Bundle-level metadata

  • One row per assay bundle in the spatial metadata table (submitted as .tsv or via Synapse Table).
  • Captures key information such as assay platform, kit version, QC metrics, and registration to upstream biospecimen.

Please see the HTAN Data Model readthedocs pages for specific metadata attributes and requirements.

Panel information (if applicable)

  • If the assay uses a targeted sequencing or protein panel, a reference to a Synapse-hosted panel information table must be included.
  • Sequencing and protein panels should be submitted as separate tables or filtered by Target_Type.
  • Applies to assays like Xenium, CosMx, and Stereo-CITE.

# Example Level 3 bundles

If you do not see your platform in the examples below and need more information, please contact your data liaison.

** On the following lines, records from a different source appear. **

Lemma payout_unhandled_send_failure_witness :
  SendMany (recipients (user_payout_amounts demo_db)) (Fails OtherException)
    ∈ journal_of (entry demo_cfg env_send_times_out DoPayout false demo_db)
  ∧ OtherException ≠ CoinRPCException
  ∧ returned (entry demo_cfg env_send_times_out DoPayout false demo_db)
    = Returns PyFalse
  ∧ length (balance_reads
              (journal_of (entry demo_cfg env_send_times_out DoPayout false
                                 demo_db))) = 1%nat.
Proof.
  assert (SendMany (recipients (user_payout_amounts demo_db))
                   (Fails OtherException)
            ∈ journal_of (entry demo_cfg env_send_times_out DoPayout false
                                demo_db))
    as H1 by (vm_compute; find_event).
  assert (OtherException ≠ CoinRPCException) as H2 by discriminate.
  split; [exact H1|]. split; [exact H2|].
  pose proof (payout_unhandled_send_failure demo_cfg env_send_times_out false
                demo_db _ _ H1 H2) as (Hr & Hb & _).
  split; [exact Hr|exact Hb].
Defined.

Lemma payout_balance_unreadable_witness :
  GetBalance (Fails CoinRPCException)
    ∈ journal_of (entry demo_cfg env_balance_unreadable DoPayout false demo_db)
  ∧ balance_reads
      (journal_of (entry demo_cfg env_balance_unreadable DoPayout false
                         demo_db)) = []
  ∧ returned (entry demo_cfg env_balance_unreadable DoPayout false demo_db)
    = Returns PyFalse
  ∧ store_after (entry demo_cfg env_balance_unreadable DoPayout false demo_db)
    = demo_db
  ∧ sends (journal_of (entry demo_cfg env_balance_unreadable DoPayout false
                             demo_db)) = [].
Proof.
  assert (GetBalance (Fails CoinRPCException)
            ∈ journal_of (entry demo_cfg env_balance_unreadable DoPayout
                                false demo_db))
    as H1 by (vm_compute; find_event).
  assert (balance_reads
            (journal_of (entry demo_cfg env_balance_unreadable DoPayout false
                               demo_db)) = [])
    as H2 by (vm_compute; reflexivity).
  split; [exact H1|]. split; [exact H2|].
  exact (payout_balance_unreadable demo_cfg env_balance_unreadable false
           demo_db _ H1 H2).
Defined.

Lemma payout_leaves_nothing_eligible_witness :
  SendMany (recipients (user_payout_amounts demo_db)) (Ok "tx-1"%string)
    ∈ journal_of (entry demo_cfg env_send_ok DoPayout false demo_db)
  ∧ batch (store_after (entry demo_cfg env_send_ok DoPayout false demo_db))
    = [].
Proof.
  assert (SendMany (recipients (user_payout_amounts demo_db))
                   (Ok "tx-1"%string)
            ∈ journal_of (entry demo_cfg env_send_ok DoPayout false demo_db))
    as H1 by (vm_compute; find_event).
  split; [exact H1|].
  exact (payout_leaves_nothing_eligible demo_cfg env_send_ok false demo_db
           _ _ H1).
Defined.

Lemma pull_counts_every_item_witness :
  get_payouts env_offers_again
  = Ok [("1ABC"%string, 500000000, "ext-1"%string)]
  ∧ Forall (λ item : string * Z * string, fits_bigint item.1.2 = true)
      [("1ABC"%string, 500000000, "ext-1"%string)]
  ∧ returned (entry demo_cfg env_offers_again PullPayouts false demo_db)
    = Returns PyTrue
  ∧ ∃ new repeat invalid,
      pull_summary (journal_of (entry demo_cfg env_offers_again PullPayouts
                                      false demo_db))
        = Some (new, repeat, invalid)
      ∧ (new + repeat + invalid = 1)%nat
      ∧ length (store_after (entry demo_cfg env_offers_again PullPayouts false
                                   demo_db))
        = (length demo_db + new)%nat.
Proof.
  assert (get_payouts env_offers_again
          = Ok [("1ABC"%string, 500000000, "ext-1"%string)]) as H1
    by reflexivity.
  assert (Forall (λ item : string * Z * string, fits_bigint item.1.2 = true)
            [("1ABC"%string, 500000000, "ext-1"%string)]) as H2
    by (repeat constructor).
  split; [exact H1|]. split; [exact H2|].
  exact (pull_counts_every_item demo_cfg env_offers_again demo_db _ H1 H2).
Defined.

10x Genomics Visium / Visium HD
Typical output:

  • filtered_feature_bc_matrix.h5
  • spatial/tissue_positions_list.csv
  • spatial/scalefactors_json.json
  • spatial/tissue_lowres_image.png (or highres, if used)
  • analysis/clustering/gene_expression_graphclust/clusters.csv
  • metrics_summary.csv
  • Optional: molecule_info.h5
  • Optional: Binned outputs for Visium HD (e.g., bin_2um/, bin_8um/ folders)
  • Prohibited: .fastq, .bam and .bai files. If these are in your output folder, you must remove them.

Nanostring CosMx SMI
Typical output:

  • cell_by_gene.csv (expression matrix)
  • cell_metadata.csv
  • gene_metadata.csv
  • segmentation_mask.ome.tiff or equivalent
  • full_resolution_image.ome.tiff
  • cell_boundaries.json or .csv
  • pipeline_metadata.json
  • Optional: FOV summary statistics

10x Genomics Xenium
Typical output:

  • analysis/transcripts.parquet
  • analysis/cells.parquet
  • analysis/images/ (HE or DAPI TIFFs)
  • analysis/segmentation.zarr
  • analysis/analysis.json
  • metadata.json
  • Optional: panel.json
  • Optional: spatial/ subfolder for image registration assets

seqFISH
Typical output:

  • Counts_raw.csv
  • coordinates.csv
  • seqFISH_metadata.csv
  • DAPI experiment folder (ome.tiff files)
  • ROI experiment folder (ome.tiff files)
  • point locations.mat
  • all_gene_Names.mat

# Optional or Situational Components

Level 1 data – bundle of Raw data (FASTQs)

  • Not required and contents not standardized.
  • Minimal metadata attributes describing contents to enable reuse.

Level 4 data – Interoperable h5ad or rds files

  • If available, a harmonized output file (e.g., AnnData or seurat compatible RDS) may be included to support downstream analysis.
  • Should follow standard and structure conventions (to be separately defined).
  • Includes spatial coordinates, feature metadata, and expression matrices in a reusable format.

High resolution Imaging metadata

  • H&E or multiplex immunofluorescence (MIF) image metadata is captured in separate digital pathology or multiplex tissue imaging templates.
  • The SpatialOmics level3 metadata provides a pointer mechanism to connect those templates, although this is also possible through shared biospecimen IDs.